Task to carry out: Which lines of the records below contain the word "entries"? Show each one.

Collected data:
▽

Lemma put_dirent_bytes de : dirent_ok de -> byte_list (put_dirent de).
Proof. intros [_ _ [_ Hb]]. unfold put_dirent. repeat apply Forall_app_2; (apply le_bytes_bytes || done). Qed.

(** * Directories as lists of entries *)

Section Content.
Context (sb : v6_superblock) (nsecs : Z) {lay : Layout sb nsecs}.
Context (devsw_read : Z -> option (Z -> M state (Z * bytes))).
Context (devsw_write : Z -> option (bytes -> M state Z)).

Record dir_ok (s : state) : Prop := {
  dir_vol : vol_ok sb nsecs s;
  dir_tree : tree_ok sb nsecs s;
  dir_holes : no_holes s;
  dir_locks : locked s = [];
  dir_type : type (ip s) = T_DIR;
  dir_inum : 0 <= inum (ip s) < ninodes sb;
  dir_size : 0 <= isize (ip s) < 2 ^ 31 /\ isize (ip s) mod DESIZE = 0;
  dir_bytes o : 0 <= o < isize (ip s) -> 0 <= content s o < 256
}.

Definition nents (s : state) : Z := isize (ip s) / DESIZE.

Definition entry (s : state) (k : Z) : dirent := get_dirent (content s <$> seqZ (DESIZE * k) DESIZE).

Definition dents_from (s : state) (k : Z) : list dirent := entry s <$> seqZ k (nents s - k).

Definition dents (s : state) : list dirent := dents_from s 0.

Lemma nents_size s : dir_ok s -> isize (ip s) = DESIZE * nents s /\ 0 <= nents s < 2 ^ 31.
Proof.
  intros H. destruct (dir_size _ H) as [Hs Hm]. unfold nents, DESIZE in *. pose proof (Z.div_mod (isize (ip s)) 64 ltac:(lia)). lia.
Qed.

Lemma dents_from_cons s k : k < nents s -> dents_from s k = entry s k :: dents_from s (k + 1).
Proof.
  intros Hk. unfold dents_from. rewrite seqZ_cons by lia. cbn. do 2 f_equal. f_equal; lia.
Qed.

Lemma dents_from_nil s k : nents s <= k -> dents_from s k = [].
Proof. intros Hk. unfold dents_from. by rewrite seqZ_nil by lia. Qed.

Lemma length_entry_bytes s k : length (content s <$> seqZ (DESIZE * k) DESIZE) = 64%nat.
Proof. by rewrite length_fmap, length_seqZ. Qed.

Lemma read_dirent_run s k :
  dir_ok s -> 0 <= k < nents s -> read_dirent sb nsecs None devsw_read (DESIZE * k) s = Ret (entry s k) s.
Proof.
  intros H Hk. destruct (nents_size _ H) as [Es Hn]. destruct (dir_size _ H) as [Hs _]. unfold read_dirent.
  assert (E : v6_readi sb nsecs None devsw_read (DESIZE * k) DESIZE s =
    Ret (Z.min DESIZE (isize (ip s) - DESIZE * k), content s <$> seqZ (DESIZE * k) (Z.min DESIZE (isize (ip s) - DESIZE * k))) s).
  { apply (readi_run sb nsecs devsw_read s); try apply H; [by rewrite (dir_type _ H)|lia|unfold DESIZE in *; lia|done|unfold DESIZE in *; lia]. }
  rewrite (bind_run _ _ _ _ _ E). rewrite Z.min_l by (unfold DESIZE in *; lia). done.
Qed.

(** A loop over the entries, one round each. *)
Lemma dir_round s k : dir_ok s -> 0 <= k <= nents s -> (DESIZE * k <? isize (ip s)) = (k <? nents s).
Proof.
  intros H Hk. destruct (nents_size _ H) as [-> _]. unfold DESIZE.
  destruct (Z.ltb_spec (64 * k) (64 * nents s)), (Z.ltb_spec k (nents s)); lia.
Qed.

△

Result for this exercise:
(** * Directories as lists of entries *)
(** A loop over the entries, one round each. *)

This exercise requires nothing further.